Did it work?? Oh yeah!!! I added some liquid kelp meal to the mix and my tree recovered beautifully. Last summer when I made another annual pilgrimage to the US Botanic Gardens, the horticulturalist I talked to was kind and helpful. Maybe it was because I didn't ask about dogwoods....
Container Plants Love Cooking Water
Every summer I try desperately to come up with new ways of saving water. Last summer I began saving my cooking water that had been used to steam vegetables, or cook pasta or potatoes. After it cooled, I used it to water my container plants and they thrived. Boing! That was easy!
If My Roses Could talk, They'd Bark
Despite having a garden focused on native plants, I love roses. My David Austin roses and beautiful climbers aren't native to Virginia, but I just don't care. They've been a part of almost every garden I've created and remind me of my parents who died in their 50's of cancer.
But when I started to dig the holes necessary to plant my beautiful new roses, my shovel barely scraped the surface before bouncing back into my hand, the clay scratched but not excavated. Stubborn and fiercely dermined to plant my roses, I just kept digging and soon discovered where all the thick clay soil had gone after our patio was installed. The landscaper had piled it in mounds and covered it with mulch. Furious to the point of tears, I continued to dig. Two hours later I had one hole. Worried my roses were doomed to a quick death in the hideous soil, I vented to a co-worker. Had I ever given my roses dog food, she asked? Dog food? For roses? "I don't know what it does," she commented. "But I know a guy who swears by it."

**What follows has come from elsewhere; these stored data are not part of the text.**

(* ===== verification/ReactionProps.v ===== *)
(** * Reactions are toggles, tags are sets *)

From S2P Require Import Prelude GoLib FixedWindow RateLimit Tiers Sql Queue Hub Store World Auth.
From S2P Require Import Conversations Routing Protocol Messages Reactions E2E Push Middleware.
From S2P Require Import Admits Effects.

Section reactions.
Context `{Env}.

(** The user may react to the message: it is in a conversation of theirs. *)
Definition may_react (mid u : string) (d : DB) : Prop :=
  ∃ msg conv, msg ∈ messages d ∧ m_id msg = mid ∧
    conv ∈ conversations d ∧ ConvID conv = m_conversation_id msg ∧
    (ConvUserID conv = u ∨ ConvAgentID conv = u).

(** What [addReaction] does to the tables, by its result. *)
Definition toggled (mid u e : string) (res : Result (option ReactionRow)) (d d' : DB) : Prop :=
  match res with
  | Err _ => d' = d
  | Ok None =>
      may_react mid u d ∧
      ∃ x, x ∈ reactions d ∧ same_reaction mid u e x ∧ delete_reaction (r_id x) d = Ok d'
  | Ok (Some x) =>
      may_react mid u d ∧ (∀ y, y ∈ reactions d → ¬ same_reaction mid u e y) ∧
      same_reaction mid u e x ∧ insert_reaction x d = Ok d'
  end.

Lemma addReaction_toggles mid u e w :
  wp (addReaction mid u e) (λ res w', toggled mid u e res (db w) (db w')) w.
Proof.
  unfold addReaction, message_conversation. wp_walk; unfold toggled; norm_db; try done.
  all: facts; subst; (split; [unfold may_react; eauto 10|]); eauto 10.
  all: split_and!; try done.
Qed.

Lemma insert_reaction_inv x d d' :
  insert_reaction x d = Ok d' →
  d' = set_reactions (λ t, t ++ [x]) d ∧ r_id x ∉ r_id <$> reactions d.
Proof. unfold insert_reaction. repeat case_decide; intros; by simplify_eq. Qed.

Lemma insert_delete_reaction x d d' :
  insert_reaction x d = Ok d' → delete_reaction (r_id x) d' = Ok d.
Proof.
  intros [-> Hx]%insert_reaction_inv. unfold delete_reaction. f_equal.
  destruct d as [? ? ? ? ? ? ? ? ? ? rs ? ? ?]. unfold set_reactions. simpl in *. f_equal.
  rewrite filter_app, filter_true, filter_cons_False, filter_nil, app_nil_r; [done|auto|].
  intros y Hy Heq. apply Hx. rewrite <-Heq. by apply list_elem_of_fmap_2.
Qed.

(** The second press finds the reaction the first one made. *)
Lemma toggle_back mid u e x res d d' d'' :
  toggled mid u e (Ok (Some x)) d d' → toggled mid u e (Ok res) d' d'' → res = None ∧ d'' = d.
Proof.
  intros (_ & Hnone & Hx & Hi). pose proof (insert_delete_reaction _ _ _ Hi) as Hd.
  apply insert_reaction_inv in Hi as [-> _]. destruct res as [y|]; simpl.
  - intros (_ & Hno & _). exfalso. apply (Hno x); [|done]. apply elem_of_app. right. by left.
  - intros (_ & y & Hy & Hsame & Hdel). split; [done|].
    apply elem_of_app in Hy as [Hy|Hy%list_elem_of_singleton]; [by destruct (Hnone y)|].
    subst y. rewrite Hd in Hdel. by injection Hdel.
Qed.

(** A reaction is a toggle.  A request is refused, or the user
    takes part in the conversation of the message and the one reaction of this
    user with this emoji to it was removed if it was there and added if not. *)
Theorem handleReact_exact h r w :
  let mid := FormValue r "message_id" in
  let e := FormValue r "emoji" in
  wp (handleReact h r) (λ res w',
    refused res w w' ∨
    (StatusCode res = StatusOK ∧ 0 < len e ≤ 10 ∧
     ∃ c x, Method r = MethodPost ∧ authenticated r c ∧
       toggled mid (UserID c) e (Ok x) (db w) (db w'))) w.
Proof.
  cbv zeta. unfold handleReact. apply wp_with_claims; [by left|]. intros c w0 Hm Ha Hw0.
  destruct (str_empty (FormValue r "message_id")
            || str_empty (FormValue r "emoji")) eqn:He; [wp_walk; by left|].
  destruct (bool_decide (10 < len (FormValue r "emoji"))) eqn:Hl; [wp_walk; by left|].
  apply wp_bind. eapply wp_mono; [apply addReaction_toggles|]. cbv beta.
  intros [x|err] w1 Htog; [|simpl in Htog; wp_walk; refuse].
  rewrite Hw0 in Htog. unfold message_conversation. wp_walk; right.
  all: norm_db; facts; split_and!; try done; try by exists c, x.
  all: destruct (FormValue r "emoji"); [done|]; unfold len in *; simpl in *; lia.
Qed.

(** Reacting and reacting again with the same emoji leaves the
    database as it was, whatever time passes and whatever the other emojis. *)
Theorem reaction_round_trip mid u e w :
  wp (x ← addReaction mid u e; y ← addReaction mid u e; mret (x, y))
    (λ '(x, y) w', ∀ added res, x = Ok (Some added) → y = Ok res →
       res = None ∧ db w' = db w) w.
Proof.
  apply wp_bind. eapply wp_mono; [apply addReaction_toggles|]. intros x w1 Hx.
  apply wp_bind. eapply wp_mono; [apply addReaction_toggles|]. intros y w2 Hy.
  apply wp_ret. intros added res -> ->. by eapply toggle_back.
Qed.

(** ** Tags: a set of labels per conversation *)

Definition tag_set (d : DB) : gset (string * string) :=
  list_to_set ((λ t, (t_conversation_id t, t_tag t)) <$> conversation_tags d).

Lemma elem_of_tag_set cid tag d :
  (cid, tag) ∈ tag_set d ↔ ∃ t, t ∈ conversation_tags d ∧ tag_matches cid tag t.
Proof.
  unfold tag_set. rewrite elem_of_list_to_set, list_elem_of_fmap. split.
  - intros (t & [= -> ->] & Ht). exists t. by split.
  - intros (t & Ht & [<- <-]). eauto.
Qed.

Lemma insert_tag_set x d d' :
  insert_tag x d = Ok d' → tag_set d' = {[(t_conversation_id x, t_tag x)]} ∪ tag_set d.
Proof.
  unfold insert_tag, tag_set. repeat case_decide; intros; simplify_eq/=.
  rewrite fmap_app, list_to_set_app_L. simpl. set_solver.
Qed.

Lemma delete_tag_set cid tag d d' n :
  delete_tag cid tag d = Ok (d', n) →
  tag_set d' = tag_set d ∖ {[(cid, tag)]} ∧ (n = 0 ↔ (cid, tag) ∉ tag_set d) ∧ (n = 0 → d' = d).
Proof.
  unfold delete_tag. intros [= <- <-].
  assert (∀ t, t ∈ filter (tag_matches cid tag) (conversation_tags d) ↔
          tag_matches cid tag t ∧ t ∈ conversation_tags d) as Hf
    by (intros; apply list_elem_of_filter).
  split_and!.
  - apply set_eq. intros [c' t']. rewrite elem_of_difference, elem_of_singleton, !elem_of_tag_set.
    simpl. setoid_rewrite list_elem_of_filter. unfold tag_matches. naive_solver congruence.
  - rewrite elem_of_tag_set. destruct (filter _ _) as [|t l]; simpl; split.
    + intros _ (t & Ht & Hm). assert (t ∈ @nil TagRow) as [] %not_elem_of_nil by by apply Hf.
    + done.
    + lia.
    + intros Hn. exfalso. apply Hn. exists t. apply and_comm, Hf. left.
  - intros Hz. destruct d as [? ? ? ? ? ? ? ? ? ? ? ts ? ?]. unfold set_conversation_tags.
    simpl in *. f_equal. apply filter_true. intros t Ht Hm.
    destruct (filter _ _) as [|t' l]; simpl in Hz; [|lia].
    assert (t ∈ @nil TagRow) as []%not_elem_of_nil by by apply Hf.
Qed.

(** The conversation is the user's who sent the request. *)
Definition owner_request (m cid : string) (r : Request) (d : DB) : Prop :=
  ∃ c conv, Method r = m ∧ authenticated r c ∧
    conv ∈ conversations d ∧ ConvID conv = cid ∧ ConvUserID conv = UserID c.

(** Adding a tag is refused with the database untouched, or the
    conversation is the user's, the tag has 1 to 50 bytes and was not there, and
    the set of tags grows by exactly this one. *)
Theorem handleAddTag_exact h r w :
  let cid := FormValue r "conversation_id" in
  let tag := FormValue r "tag" in
  wp (handleAddTag h r) (λ res w',
    refused res w w' ∨
    (StatusCode res = StatusOK ∧ owner_request MethodPost cid r (db w) ∧ 1 ≤ len tag ≤ 50 ∧
     (cid, tag) ∉ tag_set (db w) ∧ tag_set (db w') = {[(cid, tag)]} ∪ tag_set (db w))) w.
Proof.
  cbv zeta. unfold handleAddTag, addConversationTag. wp_walk; refuse.
  right. norm_db. facts. split_and!; [done|unfold owner_request; eauto 10|..].
  - unfold len in *. lia.
  - lia.
  - rewrite elem_of_tag_set. naive_solver.
  - by erewrite insert_tag_set by eassumption.
Qed.

(** Removing a tag is refused with the database untouched, or the
    conversation is the user's, the tag was there, and the set of tags shrinks
    by exactly this one. *)
Theorem handleRemoveTag_exact h r w :
  let cid := FormValue r "conversation_id" in
  let tag := FormValue r "tag" in
  wp (handleRemoveTag h r) (λ res w',
    refused res w w' ∨
    (StatusCode res = StatusOK ∧ owner_request MethodPost cid r (db w) ∧
     (cid, tag) ∈ tag_set (db w) ∧ tag_set (db w') = tag_set (db w) ∖ {[(cid, tag)]})) w.
Proof.
  cbv zeta. unfold handleRemoveTag, removeConversationTag. wp_walk; refuse.
  all: norm_db; facts; match goal with Hd : delete_tag _ _ _ = Ok _ |- _ =>
    apply delete_tag_set in Hd as (Hset & Hn & Heq) end.
  - left. split; [by vm_compute|]. auto.
  - right. split_and!; [done|unfold owner_request; eauto 10| |done].
    apply dec_stable. by rewrite <-Hn.
Qed.
End reactions.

I had nothing to lose and into the compost and bone meal went several cups of grain-based dog food and several handfuls of dried, pulverized banana peels. (I have since switched to a meat/veg based dog food but continue to buy small bags of grain-based kibble for my roses.) Did it work? Yes!!! Here's what I think happened: I noticed that fall that the areas I had enriched with dog food had more worms than the areas with just straight compost. While there probably wasn't much in the dog food that wasn't also in the clay, compost, and bonemeal, the dog food attracted worms whose casings enriched the soil. Because the dog food was buried so deep, my dogs never knew it was there and didn't dig it up. I still plant new roses with dog food. They'd wag their tails if they had them.
Crushed Granite Grit Helps Drainage in Heavy Soils
Tired of accidentally killing my drainage loving plants with our clay soil, I began using growers grit at the advice of my friend Sally at our local feed n' seed. At about $8 or so for a 50 lb bag, I mix it with the soil to improve aeration and drainage and fill the bottom of deep holes with it for my plants such as agastache and penstemon that die if they stay wet too long. It works wonders and has become a staple in my garden.
This is what the growers grit looks like up close.
My worm bins always create several gallons of liquid every summer. I add the liquid to my watering cans and rain barrels. It makes a fabulous liquid fertilizer that helps counteract heat and drought stress.
Fertilizer de Casa Mariposa
I make my own organic fertilizer that has been very effective in ammending my soil and nourishing the plants. I use the following ingredients in order of greatest amount to least amount:
* ground alfalfa meal * cottonseed meal * greensand *bone/bloodmeal *dried kelpmeal *crushed eggshells.
Alfalfa contains a naturally occuring plant growth hormone that really seems to stimulate vigorous but sturdy plant growth. I've seen little overpriced bags of it at upscale nurseries but always order mine from a farmers supply feed store. It's exponentially cheaper.